━━━━━ Dataset
(** * ReadyTraderGo auto-traders [autotrader_ac_3.py] and [autotrader_ac_4.py]

    A shallow embedding of the two [AutoTrader] classes: the trader object is
    a record, every callback is a function from the record and the callback's
    arguments to the new record and the list of commands it sent to the
    exchange, and a Python exception is a [Raise] result.  Python integers
    are [Z], [//] is [Z.div] (floor division), the two id sets are [gset Z]
    and the four price histories are lists that grow at the end. *)

From stdpp Require Import base decidable numbers list gmap.

#[local] Open Scope Z_scope.
#[local] Set Warnings "-clear-no-such-hyp".

(** ** What the callbacks exchange with the outside *)

(** Modelled from the spec: the enumerations [Instrument], [Side] and
    [Lifespan] are imported from the package [ready_trader_go], which is not
    part of the sources at hand; the spec names a two-instrument pair (the
    tracked ETF and the reference future) and the sides Buy and Sell. *)
Inductive Instrument := FUTURE | ETF.
Inductive Side := BID | ASK.
Inductive Lifespan := FILL_AND_KILL | GOOD_FOR_DAY.

#[global] Instance Instrument_eq_dec : EqDecision Instrument.
Proof. solve_decision. Defined.
#[global] Instance Side_eq_dec : EqDecision Side.
Proof. solve_decision. Defined.
#[global] Instance Lifespan_eq_dec : EqDecision Lifespan.
Proof. solve_decision. Defined.

(** Modelled from the spec: [MINIMUM_BID] and [MAXIMUM_ASK] are imported from
    [ready_trader_go] as well; the spec only calls them the two fixed extreme
    prices, so they stay abstract. *)
Class ExchangeLimits := { MINIMUM_BID : Z; MAXIMUM_ASK : Z }.

(** The four [send_*] methods of [BaseAutoTrader], as the trace a callback
    leaves behind. *)
Inductive Command :=
| send_amend_order (client_order_id volume : Z)
| send_cancel_order (client_order_id : Z)
| send_hedge_order (client_order_id : Z) (side : Side) (price volume : Z)
| send_insert_order (client_order_id : Z) (side : Side) (price volume : Z)
                    (lifespan : Lifespan).

#[global] Instance Command_eq_dec : EqDecision Command.
Proof. solve_decision. Defined.

(** One constructor per [on_*_message] callback, with the callback's
    arguments. *)
Inductive Event :=
| ErrorMessage (client_order_id : Z) (error_message : list Byte.byte)
| HedgeFilledMessage (client_order_id price volume : Z)
| OrderFilledMessage (client_order_id price volume : Z)
| OrderStatusMessage (client_order_id fill_volume remaining_volume fees : Z)
| TradeTicksMessage (instrument : Instrument) (sequence_number : Z)
    (ask_prices ask_volumes bid_prices bid_volumes : list Z)
| OrderBookUpdateMessage (instrument : Instrument) (sequence_number : Z)
    (ask_prices ask_volumes bid_prices bid_volumes : list Z).

(** ** Exceptions *)

Inductive Exception :=
| IndexError | ZeroDivisionError | OverflowError | UnboundLocalError
| UnicodeDecodeError.

Inductive result (A : Type) :=
| Ok (a : A)
| Raise (e : Exception).
Arguments Ok {A} a.
Arguments Raise {A} e.

#[global] Instance result_ret : MRet result := @Ok.
#[global] Instance result_bind : MBind result := λ A B f m,
  match m with Ok a => f a | Raise e => Raise e end.

(** ** Constants shared by the two files *)

Definition LOT_SIZE : Z := 10.
Definition POSITION_LIMIT : Z := 100.
Definition TICK_SIZE_IN_CENTS : Z := 100.

Definition MIN_BID_NEAREST_TICK `{ExchangeLimits} : Z :=
  (MINIMUM_BID + TICK_SIZE_IN_CENTS) `div` TICK_SIZE_IN_CENTS * TICK_SIZE_IN_CENTS.
Definition MAX_ASK_NEAREST_TICK `{ExchangeLimits} : Z :=
  MAXIMUM_ASK `div` TICK_SIZE_IN_CENTS * TICK_SIZE_IN_CENTS.

(** ** Python list reads *)

(** [l[0]] *)
Definition item_first (l : list Z) : result Z :=
  match l with x :: _ => Ok x | [] => Raise IndexError end.

(** [l[-1]] *)
Definition item_last (l : list Z) : result Z :=
  match last l with Some x => Ok x | None => Raise IndexError end.

(** ** [bytes.decode()]

    Without arguments it decodes UTF-8 and is strict: it raises
    [UnicodeDecodeError] unless the bytes are a sequence of well-formed
    UTF-8 code points, which excludes overlong forms, surrogates and code
    points above U+10FFFF.  The two files decode only to fill a log line, so
    the text itself is dropped and only the raising is kept. *)
Definition byte_value (b : Byte.byte) : Z := Z.of_N (Byte.to_N b).

Definition byte_between (lo hi : Z) (b : Byte.byte) : bool :=
  bool_decide (lo ≤ byte_value b ≤ hi).

Fixpoint utf8_well_formed (bs : list Byte.byte) : bool :=
  match bs with
  | [] => true
  | b0 :: bs1 =>
      let v := byte_value b0 in
      if bool_decide (v ≤ 127) then utf8_well_formed bs1
      else if bool_decide (194 ≤ v ≤ 223) then
        match bs1 with
        | b1 :: bs2 => byte_between 128 191 b1 && utf8_well_formed bs2
        | _ => false
        end
      else if bool_decide (224 ≤ v ≤ 239) then
        match bs1 with
        | b1 :: b2 :: bs3 =>
            byte_between (if bool_decide (v = 224) then 160 else 128)
                         (if bool_decide (v = 237) then 159 else 191) b1
            && byte_between 128 191 b2 && utf8_well_formed bs3
        | _ => false
        end
      else if bool_decide (240 ≤ v ≤ 244) then
        match bs1 with
        | b1 :: b2 :: b3 :: bs4 =>
            byte_between (if bool_decide (v = 240) then 144 else 128)
                         (if bool_decide (v = 244) then 143 else 191) b1
            && byte_between 128 191 b2 && byte_between 128 191 b3
            && utf8_well_formed bs4
        | _ => false
        end
      else false
  end.

Definition decode (bs : list Byte.byte) : result unit :=
  if utf8_well_formed bs then Ok () else Raise UnicodeDecodeError.

(** ** Python true division of two integers

    [a / b] raises [ZeroDivisionError] when [b] is zero and [OverflowError]
    when the correctly rounded quotient is no float, which is from the
    midpoint between the largest float and [2^1024] on.  The quotient itself
    is a float; the callbacks below never read it, so only the raising is
    kept. *)
Definition FLOAT_OVERFLOW : Z := 2 ^ 1024 - 2 ^ 970.

Definition true_divide (a b : Z) : result unit :=
  if bool_decide (b = 0) then Raise ZeroDivisionError
  else if bool_decide (FLOAT_OVERFLOW * Z.abs b ≤ Z.abs a) then Raise OverflowError
  else Ok ().

(** ** [autotrader_ac_3.py] *)

Module AC3.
━━━━━━━━━━
=== Exercise goal ===
All the data above is to be given again, exactly.

=== Expected output ===
(** * ReadyTraderGo auto-traders [autotrader_ac_3.py] and [autotrader_ac_4.py]

    A shallow embedding of the two [AutoTrader] classes: the trader object is
    a record, every callback is a function from the record and the callback's
    arguments to the new record and the list of commands it sent to the
    exchange, and a Python exception is a [Raise] result.  Python integers
    are [Z], [//] is [Z.div] (floor division), the two id sets are [gset Z]
    and the four price histories are lists that grow at the end. *)

From stdpp Require Import base decidable numbers list gmap.

#[local] Open Scope Z_scope.
#[local] Set Warnings "-clear-no-such-hyp".

(** ** What the callbacks exchange with the outside *)

(** Modelled from the spec: the enumerations [Instrument], [Side] and
    [Lifespan] are imported from the package [ready_trader_go], which is not
    part of the sources at hand; the spec names a two-instrument pair (the
    tracked ETF and the reference future) and the sides Buy and Sell. *)
Inductive Instrument := FUTURE | ETF.
Inductive Side := BID | ASK.
Inductive Lifespan := FILL_AND_KILL | GOOD_FOR_DAY.

#[global] Instance Instrument_eq_dec : EqDecision Instrument.
Proof. solve_decision. Defined.
#[global] Instance Side_eq_dec : EqDecision Side.
Proof. solve_decision. Defined.
#[global] Instance Lifespan_eq_dec : EqDecision Lifespan.
Proof. solve_decision. Defined.

(** Modelled from the spec: [MINIMUM_BID] and [MAXIMUM_ASK] are imported from
    [ready_trader_go] as well; the spec only calls them the two fixed extreme
    prices, so they stay abstract. *)
Class ExchangeLimits := { MINIMUM_BID : Z; MAXIMUM_ASK : Z }.

(** The four [send_*] methods of [BaseAutoTrader], as the trace a callback
    leaves behind. *)
Inductive Command :=
| send_amend_order (client_order_id volume : Z)
| send_cancel_order (client_order_id : Z)
| send_hedge_order (client_order_id : Z) (side : Side) (price volume : Z)
| send_insert_order (client_order_id : Z) (side : Side) (price volume : Z)
                    (lifespan : Lifespan).

#[global] Instance Command_eq_dec : EqDecision Command.
Proof. solve_decision. Defined.

(** One constructor per [on_*_message] callback, with the callback's
    arguments. *)
Inductive Event :=
| ErrorMessage (client_order_id : Z) (error_message : list Byte.byte)
| HedgeFilledMessage (client_order_id price volume : Z)
| OrderFilledMessage (client_order_id price volume : Z)
| OrderStatusMessage (client_order_id fill_volume remaining_volume fees : Z)
| TradeTicksMessage (instrument : Instrument) (sequence_number : Z)
    (ask_prices ask_volumes bid_prices bid_volumes : list Z)
| OrderBookUpdateMessage (instrument : Instrument) (sequence_number : Z)
    (ask_prices ask_volumes bid_prices bid_volumes : list Z).

(** ** Exceptions *)

Inductive Exception :=
| IndexError | ZeroDivisionError | OverflowError | UnboundLocalError
| UnicodeDecodeError.

Inductive result (A : Type) :=
| Ok (a : A)
| Raise (e : Exception).
Arguments Ok {A} a.
Arguments Raise {A} e.

#[global] Instance result_ret : MRet result := @Ok.
#[global] Instance result_bind : MBind result := λ A B f m,
  match m with Ok a => f a | Raise e => Raise e end.

(** ** Constants shared by the two files *)

Definition LOT_SIZE : Z := 10.
Definition POSITION_LIMIT : Z := 100.
Definition TICK_SIZE_IN_CENTS : Z := 100.

Definition MIN_BID_NEAREST_TICK `{ExchangeLimits} : Z :=
  (MINIMUM_BID + TICK_SIZE_IN_CENTS) `div` TICK_SIZE_IN_CENTS * TICK_SIZE_IN_CENTS.
Definition MAX_ASK_NEAREST_TICK `{ExchangeLimits} : Z :=
  MAXIMUM_ASK `div` TICK_SIZE_IN_CENTS * TICK_SIZE_IN_CENTS.

(** ** Python list reads *)

(** [l[0]] *)
Definition item_first (l : list Z) : result Z :=
  match l with x :: _ => Ok x | [] => Raise IndexError end.

(** [l[-1]] *)
Definition item_last (l : list Z) : result Z :=
  match last l with Some x => Ok x | None => Raise IndexError end.

(** ** [bytes.decode()]

    Without arguments it decodes UTF-8 and is strict: it raises
    [UnicodeDecodeError] unless the bytes are a sequence of well-formed
    UTF-8 code points, which excludes overlong forms, surrogates and code
    points above U+10FFFF.  The two files decode only to fill a log line, so
    the text itself is dropped and only the raising is kept. *)
Definition byte_value (b : Byte.byte) : Z := Z.of_N (Byte.to_N b).

Definition byte_between (lo hi : Z) (b : Byte.byte) : bool :=
  bool_decide (lo ≤ byte_value b ≤ hi).

Fixpoint utf8_well_formed (bs : list Byte.byte) : bool :=
  match bs with
  | [] => true
  | b0 :: bs1 =>
      let v := byte_value b0 in
      if bool_decide (v ≤ 127) then utf8_well_formed bs1
      else if bool_decide (194 ≤ v ≤ 223) then
        match bs1 with
        | b1 :: bs2 => byte_between 128 191 b1 && utf8_well_formed bs2
        | _ => false
        end
      else if bool_decide (224 ≤ v ≤ 239) then
        match bs1 with
        | b1 :: b2 :: bs3 =>
            byte_between (if bool_decide (v = 224) then 160 else 128)
                         (if bool_decide (v = 237) then 159 else 191) b1
            && byte_between 128 191 b2 && utf8_well_formed bs3
        | _ => false
        end
      else if bool_decide (240 ≤ v ≤ 244) then
        match bs1 with
        | b1 :: b2 :: b3 :: bs4 =>
            byte_between (if bool_decide (v = 240) then 144 else 128)
                         (if bool_decide (v = 244) then 143 else 191) b1
            && byte_between 128 191 b2 && byte_between 128 191 b3
            && utf8_well_formed bs4
        | _ => false
        end
      else false
  end.

Definition decode (bs : list Byte.byte) : result unit :=
  if utf8_well_formed bs then Ok () else Raise UnicodeDecodeError.

(** ** Python true division of two integers

    [a / b] raises [ZeroDivisionError] when [b] is zero and [OverflowError]
    when the correctly rounded quotient is no float, which is from the
    midpoint between the largest float and [2^1024] on.  The quotient itself
    is a float; the callbacks below never read it, so only the raising is
    kept. *)
Definition FLOAT_OVERFLOW : Z := 2 ^ 1024 - 2 ^ 970.

Definition true_divide (a b : Z) : result unit :=
  if bool_decide (b = 0) then Raise ZeroDivisionError
  else if bool_decide (FLOAT_OVERFLOW * Z.abs b ≤ Z.abs a) then Raise OverflowError
  else Ok ().

(** ** [autotrader_ac_3.py] *)

Module AC3.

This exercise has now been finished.